• TASK DETAILS:
In the material below, find each line holding the string "negb" and copy it.

• EXTRACTED RECORDS:
--- START ---
Definition v4_checkpoint (value : V4CheckpointRecord) : result unit ValidationError :=
  training_job_id value.(V4CheckpointRecord_job_id) "v4.checkpoint.job_id" ;?
  v4_hash value.(V4CheckpointRecord_branch) "v4.checkpoint.branch" ;?
  v4_hash value.(V4CheckpointRecord_manifest_hash) "v4.checkpoint.manifest_hash" ;?
  fail_if ((value.(V4CheckpointRecord_plan_generation) =? 0)
           || (value.(V4CheckpointRecord_model_generation) =? 0)
           || (value.(V4CheckpointRecord_optimizer_generation) =? 0)
           || (value.(V4CheckpointRecord_membership_epoch) =? 0)
           || (value.(V4CheckpointRecord_checkpoint_generation) =? 0)
           || is_empty value.(V4CheckpointRecord_shard_hashes)
           || (MAX_TRAINING_SHARDS <? len value.(V4CheckpointRecord_shard_hashes)))
          (ValidationError_Invalid "v4.checkpoint.generation") ;?
  for_each (fun hash =>
    v4_hash hash "v4.checkpoint.shard_hash") value.(V4CheckpointRecord_shard_hashes) ;?
  v4_node_list value.(V4CheckpointRecord_providers) "v4.checkpoint.providers" MAX_V4_PLAN_WORKERS ;?
  fail_if (value.(V4CheckpointRecord_complete) && is_empty value.(V4CheckpointRecord_providers))
          (ValidationError_Invalid "v4.checkpoint.providers") ;?
  if_some value.(V4CheckpointRecord_parent) (fun parent =>
    v4_hash parent "v4.checkpoint.parent").

Definition v4_state_ack (value : V4StateAck) : result unit ValidationError :=
  training_job_id value.(V4StateAck_job_id) "v4.state_ack.job_id" ;?
  v4_hash value.(V4StateAck_state_hash) "v4.state_ack.hash" ;?
  fail_if ((value.(V4StateAck_plan_generation) =? 0)
           || (value.(V4StateAck_generation) =? 0))
          (ValidationError_Invalid "v4.state_ack.generation").

Definition v4_shard_migration (value : V4ShardMigration) : result unit ValidationError :=
  training_job_id value.(V4ShardMigration_job_id) "v4.migration.job_id" ;?
  node_id value.(V4ShardMigration_from) "v4.migration.from" ;?
  node_id value.(V4ShardMigration_to) "v4.migration.to" ;?
  v4_hash value.(V4ShardMigration_content_hash) "v4.migration.hash" ;?
  fail_if ((value.(V4ShardMigration_plan_generation) =? 0)
           || (value.(V4ShardMigration_ownership_generation) =? 0)
           || (value.(V4ShardMigration_from) == value.(V4ShardMigration_to))%rust
           || (MAX_V4_BYTES <? len value.(V4ShardMigration_state)))
          (ValidationError_Invalid "v4.migration.bounds") ;?
  fail_if ((value.(V4ShardMigration_phase)
       == V4ShardMigrationPhase_Prepare)%rust && is_empty value.(V4ShardMigration_state)) (ValidationError_Empty "v4.migration.prepare_state") ;?
  fail_if (negb (value.(V4ShardMigration_phase)
       == V4ShardMigrationPhase_Prepare)%rust && negb (is_empty value.(V4ShardMigration_state))) (ValidationError_Invalid "v4.migration.commit_state").

Definition v4_shard_migration_ack (value : V4ShardMigrationAck) : result unit ValidationError :=
  training_job_id value.(V4ShardMigrationAck_job_id) "v4.migration_ack.job_id" ;?
  node_id value.(V4ShardMigrationAck_owner) "v4.migration_ack.owner" ;?
  v4_hash value.(V4ShardMigrationAck_content_hash) "v4.migration_ack.hash" ;?
  fail_if ((value.(V4ShardMigrationAck_plan_generation) =? 0)
           || (value.(V4ShardMigrationAck_ownership_generation) =? 0))
          (ValidationError_Invalid "v4.migration_ack.generation").

Definition v4_shard_migration_request (value : V4ShardMigrationRequest) : result unit ValidationError :=
  training_job_id value.(V4ShardMigrationRequest_request_id) "v4.migration_request.request_id" ;?
  training_job_id value.(V4ShardMigrationRequest_job_id) "v4.migration_request.job_id" ;?
  node_id value.(V4ShardMigrationRequest_proposer) "v4.migration_request.proposer" ;?
  node_id value.(V4ShardMigrationRequest_from) "v4.migration_request.from" ;?
  node_id value.(V4ShardMigrationRequest_to) "v4.migration_request.to" ;?
  node_id value.(V4ShardMigrationRequest_reply_to) "v4.migration_request.reply_to" ;?
  v4_hash value.(V4ShardMigrationRequest_proposal_hash) "v4.migration_request.proposal_hash" ;?
  v4_hash value.(V4ShardMigrationRequest_content_hash) "v4.migration_request.content_hash" ;?
  fail_if ((value.(V4ShardMigrationRequest_plan_generation) =? 0)
           || (value.(V4ShardMigrationRequest_ownership_generation) =? 0)
           || (value.(V4ShardMigrationRequest_from) == value.(V4ShardMigrationRequest_to))%rust
           || (value.(V4ShardMigrationRequest_reply_to)
                != value.(V4ShardMigrationRequest_proposer))%rust)
          (ValidationError_Invalid "v4.migration_request.authorization").

Definition v4_shard_migration_result (value : V4ShardMigrationResult) : result unit ValidationError :=
  training_job_id value.(V4ShardMigrationResult_request_id) "v4.migration_result.request_id" ;?
  training_job_id value.(V4ShardMigrationResult_job_id) "v4.migration_result.job_id" ;?
  node_id value.(V4ShardMigrationResult_from) "v4.migration_result.from" ;?
  node_id value.(V4ShardMigrationResult_to) "v4.migration_result.to" ;?
  v4_hash value.(V4ShardMigrationResult_content_hash) "v4.migration_result.hash" ;?
  fail_if ((value.(V4ShardMigrationResult_plan_generation) =? 0)
           || (value.(V4ShardMigrationResult_ownership_generation) =? 0))
          (ValidationError_Invalid "v4.migration_result.generation") ;?
  string value.(V4ShardMigrationResult_reason) "v4.migration_result.reason".

Definition v4_plan_proposal_ack (value : V4PlanProposalAck) : result unit ValidationError :=
  training_job_id value.(V4PlanProposalAck_job_id) "v4.plan_proposal_ack.job_id" ;?
  v4_hash value.(V4PlanProposalAck_proposal_hash) "v4.plan_proposal_ack.hash" ;?
  fail_if (value.(V4PlanProposalAck_plan_generation) =? 0)
          (ValidationError_Invalid "v4.plan_proposal_ack.generation") ;?
  string value.(V4PlanProposalAck_reason) "v4.plan_proposal_ack.reason".

Definition v4_plan_ack (value : V4PlanAck) : result unit ValidationError :=
  training_job_id value.(V4PlanAck_job_id) "v4.plan_ack.job_id" ;?
  v4_hash value.(V4PlanAck_plan_hash) "v4.plan_ack.hash" ;?
  fail_if (value.(V4PlanAck_plan_generation) =? 0)
          (ValidationError_Invalid "v4.plan_ack.generation") ;?
  string value.(V4PlanAck_reason) "v4.plan_ack.reason".

Definition v4_tensor_install (value : V4TensorInstall) : result unit ValidationError :=
  training_job_id value.(V4TensorInstall_job_id) "v4.tensor_install.job_id" ;?
  v4_hash value.(V4TensorInstall_state_hash) "v4.tensor_install.hash" ;?
  fail_if ((value.(V4TensorInstall_plan_generation) =? 0)
           || (value.(V4TensorInstall_model_generation) =? 0)
           || (value.(V4TensorInstall_rows) =? 0)
           || (value.(V4TensorInstall_cols) =? 0)
           || negb (value.(V4TensorInstall_rows) * value.(V4TensorInstall_cols)
                =? len value.(V4TensorInstall_weights))
           || (MAX_V4_VECTOR * MAX_V4_VECTOR <? len value.(V4TensorInstall_weights))
           || (MAX_V4_VECTOR <? value.(V4TensorInstall_row_offset) + value.(V4TensorInstall_rows)))
          (ValidationError_Invalid "v4.tensor_install.shape") ;?
  fail_if (existsb (fun weight => (1000000000 <? unsigned_abs weight)) value.(V4TensorInstall_weights))
          (ValidationError_Invalid "v4.tensor_install.weights").

Definition v4_tensor_install_ack (value : V4TensorInstallAck) : result unit ValidationError :=
  training_job_id value.(V4TensorInstallAck_job_id) "v4.tensor_install_ack.job_id" ;?
  v4_hash value.(V4TensorInstallAck_state_hash) "v4.tensor_install_ack.hash" ;?
  fail_if (value.(V4TensorInstallAck_plan_generation) =? 0)
          (ValidationError_Invalid "v4.tensor_install_ack.generation").

Definition v4_tensor_forward (value : V4TensorForward) : result unit ValidationError :=
  training_job_id value.(V4TensorForward_job_id) "v4.tensor_forward.job_id" ;?
  training_job_id value.(V4TensorForward_request_id) "v4.tensor_forward.request_id" ;?
  fail_if ((value.(V4TensorForward_plan_generation) =? 0)
           || (value.(V4TensorForward_model_generation) =? 0)
           || (value.(V4TensorForward_sequence) =? 0))
          (ValidationError_Invalid "v4.tensor_forward.generation") ;?
  v4_vector value.(V4TensorForward_input) "v4.tensor_forward.input".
--- END ---
• EXERCISE RESULT:
  fail_if (negb (value.(V4ShardMigration_phase)
       == V4ShardMigrationPhase_Prepare)%rust && negb (is_empty value.(V4ShardMigration_state))) (ValidationError_Invalid "v4.migration.commit_state").
           || negb (value.(V4TensorInstall_rows) * value.(V4TensorInstall_cols)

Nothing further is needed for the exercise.